[Data entries]
----------
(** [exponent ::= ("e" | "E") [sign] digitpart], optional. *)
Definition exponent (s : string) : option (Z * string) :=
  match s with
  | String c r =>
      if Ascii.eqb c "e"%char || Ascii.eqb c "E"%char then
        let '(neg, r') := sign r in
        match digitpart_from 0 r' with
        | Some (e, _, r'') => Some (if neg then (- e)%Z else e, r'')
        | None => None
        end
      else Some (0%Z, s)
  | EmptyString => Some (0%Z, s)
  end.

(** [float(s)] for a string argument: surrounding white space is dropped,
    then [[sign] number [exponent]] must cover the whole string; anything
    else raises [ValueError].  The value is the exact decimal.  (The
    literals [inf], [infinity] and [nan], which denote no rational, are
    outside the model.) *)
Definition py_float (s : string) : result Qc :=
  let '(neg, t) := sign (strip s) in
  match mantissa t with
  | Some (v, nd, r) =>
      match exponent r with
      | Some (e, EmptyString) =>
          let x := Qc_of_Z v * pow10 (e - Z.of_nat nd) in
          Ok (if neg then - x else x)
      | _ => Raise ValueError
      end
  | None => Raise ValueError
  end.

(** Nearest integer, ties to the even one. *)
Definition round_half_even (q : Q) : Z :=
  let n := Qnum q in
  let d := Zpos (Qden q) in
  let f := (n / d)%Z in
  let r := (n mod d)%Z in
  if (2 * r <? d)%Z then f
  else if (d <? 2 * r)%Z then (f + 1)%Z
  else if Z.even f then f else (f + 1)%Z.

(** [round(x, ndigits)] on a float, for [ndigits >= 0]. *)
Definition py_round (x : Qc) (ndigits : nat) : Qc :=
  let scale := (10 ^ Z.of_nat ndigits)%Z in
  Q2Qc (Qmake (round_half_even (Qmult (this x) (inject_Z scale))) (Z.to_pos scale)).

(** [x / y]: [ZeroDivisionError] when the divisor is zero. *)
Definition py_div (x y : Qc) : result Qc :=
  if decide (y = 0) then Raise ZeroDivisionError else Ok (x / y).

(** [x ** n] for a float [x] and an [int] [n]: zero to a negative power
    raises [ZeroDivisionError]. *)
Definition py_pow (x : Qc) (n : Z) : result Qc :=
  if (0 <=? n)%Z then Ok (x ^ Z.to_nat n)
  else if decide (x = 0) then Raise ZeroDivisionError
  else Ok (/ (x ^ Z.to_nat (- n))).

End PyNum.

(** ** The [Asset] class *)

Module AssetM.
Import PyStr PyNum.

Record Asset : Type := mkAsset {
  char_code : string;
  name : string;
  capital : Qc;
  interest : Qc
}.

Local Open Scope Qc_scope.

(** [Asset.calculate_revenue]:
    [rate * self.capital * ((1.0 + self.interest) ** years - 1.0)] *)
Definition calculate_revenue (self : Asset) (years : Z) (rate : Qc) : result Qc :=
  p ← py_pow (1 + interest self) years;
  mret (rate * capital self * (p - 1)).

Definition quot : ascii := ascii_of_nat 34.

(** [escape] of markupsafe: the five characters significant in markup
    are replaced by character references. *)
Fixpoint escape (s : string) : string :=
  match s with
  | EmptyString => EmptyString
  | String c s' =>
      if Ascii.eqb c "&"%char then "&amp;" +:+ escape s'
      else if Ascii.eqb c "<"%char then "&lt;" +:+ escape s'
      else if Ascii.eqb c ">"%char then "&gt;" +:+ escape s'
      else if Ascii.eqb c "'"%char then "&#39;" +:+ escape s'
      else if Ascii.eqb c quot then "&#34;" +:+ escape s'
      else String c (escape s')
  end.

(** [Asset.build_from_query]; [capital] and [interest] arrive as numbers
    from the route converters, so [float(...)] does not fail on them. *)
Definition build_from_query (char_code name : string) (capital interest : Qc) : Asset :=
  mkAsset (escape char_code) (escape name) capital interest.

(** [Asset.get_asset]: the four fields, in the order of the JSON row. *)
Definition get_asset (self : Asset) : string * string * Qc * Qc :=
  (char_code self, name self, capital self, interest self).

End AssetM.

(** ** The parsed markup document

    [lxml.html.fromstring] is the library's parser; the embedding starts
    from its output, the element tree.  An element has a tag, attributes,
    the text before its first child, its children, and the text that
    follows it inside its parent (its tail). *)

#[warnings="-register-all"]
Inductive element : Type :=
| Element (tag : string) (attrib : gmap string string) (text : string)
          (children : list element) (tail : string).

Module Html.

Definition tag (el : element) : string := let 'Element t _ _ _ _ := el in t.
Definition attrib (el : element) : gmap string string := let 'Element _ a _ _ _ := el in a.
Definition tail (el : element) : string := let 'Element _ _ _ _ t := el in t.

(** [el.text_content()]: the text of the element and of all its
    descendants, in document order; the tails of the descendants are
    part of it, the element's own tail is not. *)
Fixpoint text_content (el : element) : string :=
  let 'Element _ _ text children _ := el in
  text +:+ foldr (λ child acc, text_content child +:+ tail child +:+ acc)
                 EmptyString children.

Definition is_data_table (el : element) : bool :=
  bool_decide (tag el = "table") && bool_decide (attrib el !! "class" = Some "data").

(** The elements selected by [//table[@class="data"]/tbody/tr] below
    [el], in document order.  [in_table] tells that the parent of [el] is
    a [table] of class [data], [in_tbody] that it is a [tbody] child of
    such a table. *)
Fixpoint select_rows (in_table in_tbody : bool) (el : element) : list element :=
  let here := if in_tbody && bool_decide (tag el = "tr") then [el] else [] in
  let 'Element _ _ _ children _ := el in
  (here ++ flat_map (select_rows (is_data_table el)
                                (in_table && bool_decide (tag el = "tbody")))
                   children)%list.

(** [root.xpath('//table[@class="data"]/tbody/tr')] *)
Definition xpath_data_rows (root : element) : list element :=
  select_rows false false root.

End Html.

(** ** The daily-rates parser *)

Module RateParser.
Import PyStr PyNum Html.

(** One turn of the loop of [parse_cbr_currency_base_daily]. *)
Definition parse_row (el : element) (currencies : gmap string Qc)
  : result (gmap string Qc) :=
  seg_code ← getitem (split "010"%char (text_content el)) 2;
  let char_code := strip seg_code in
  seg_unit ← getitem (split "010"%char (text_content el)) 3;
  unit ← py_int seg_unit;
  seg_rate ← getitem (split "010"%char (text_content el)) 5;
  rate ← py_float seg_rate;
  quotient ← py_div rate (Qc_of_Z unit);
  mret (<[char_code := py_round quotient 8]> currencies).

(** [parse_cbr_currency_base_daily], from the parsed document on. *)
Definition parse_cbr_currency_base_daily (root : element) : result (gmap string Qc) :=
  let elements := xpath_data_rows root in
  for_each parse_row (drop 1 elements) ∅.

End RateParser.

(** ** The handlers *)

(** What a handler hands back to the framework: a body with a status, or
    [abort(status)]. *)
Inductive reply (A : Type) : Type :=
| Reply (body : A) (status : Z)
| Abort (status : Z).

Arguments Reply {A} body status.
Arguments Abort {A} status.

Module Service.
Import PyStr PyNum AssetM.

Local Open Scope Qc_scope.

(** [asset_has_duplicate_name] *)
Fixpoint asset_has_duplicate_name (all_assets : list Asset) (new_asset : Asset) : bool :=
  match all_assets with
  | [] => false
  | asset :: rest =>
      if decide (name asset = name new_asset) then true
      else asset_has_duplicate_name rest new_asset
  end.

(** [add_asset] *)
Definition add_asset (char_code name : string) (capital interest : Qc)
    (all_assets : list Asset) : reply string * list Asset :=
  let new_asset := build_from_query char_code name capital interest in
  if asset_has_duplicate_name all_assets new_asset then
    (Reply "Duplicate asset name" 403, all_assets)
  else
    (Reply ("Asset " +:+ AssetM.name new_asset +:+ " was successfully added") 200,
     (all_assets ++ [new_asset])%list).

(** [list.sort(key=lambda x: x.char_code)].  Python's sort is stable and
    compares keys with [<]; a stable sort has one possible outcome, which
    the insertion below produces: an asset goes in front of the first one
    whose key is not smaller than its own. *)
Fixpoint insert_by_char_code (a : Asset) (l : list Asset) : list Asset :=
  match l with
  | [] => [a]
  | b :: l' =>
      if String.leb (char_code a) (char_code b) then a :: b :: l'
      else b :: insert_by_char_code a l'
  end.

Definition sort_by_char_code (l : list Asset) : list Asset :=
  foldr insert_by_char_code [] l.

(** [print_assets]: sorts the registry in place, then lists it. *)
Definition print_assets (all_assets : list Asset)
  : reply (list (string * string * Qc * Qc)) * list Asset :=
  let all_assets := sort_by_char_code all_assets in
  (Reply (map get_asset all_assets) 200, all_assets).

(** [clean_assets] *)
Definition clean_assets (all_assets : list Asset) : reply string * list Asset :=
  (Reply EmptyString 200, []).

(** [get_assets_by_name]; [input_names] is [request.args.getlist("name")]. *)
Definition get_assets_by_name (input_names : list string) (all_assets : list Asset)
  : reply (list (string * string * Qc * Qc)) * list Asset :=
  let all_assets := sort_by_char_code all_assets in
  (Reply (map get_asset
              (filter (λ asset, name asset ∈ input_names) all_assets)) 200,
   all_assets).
----------
Using the records above, list each line that includes "getitem".

◆ **SOLUTION TO THE EXERCISE**
  seg_code ← getitem (split "010"%char (text_content el)) 2;
  seg_unit ← getitem (split "010"%char (text_content el)) 3;
  seg_rate ← getitem (split "010"%char (text_content el)) 5;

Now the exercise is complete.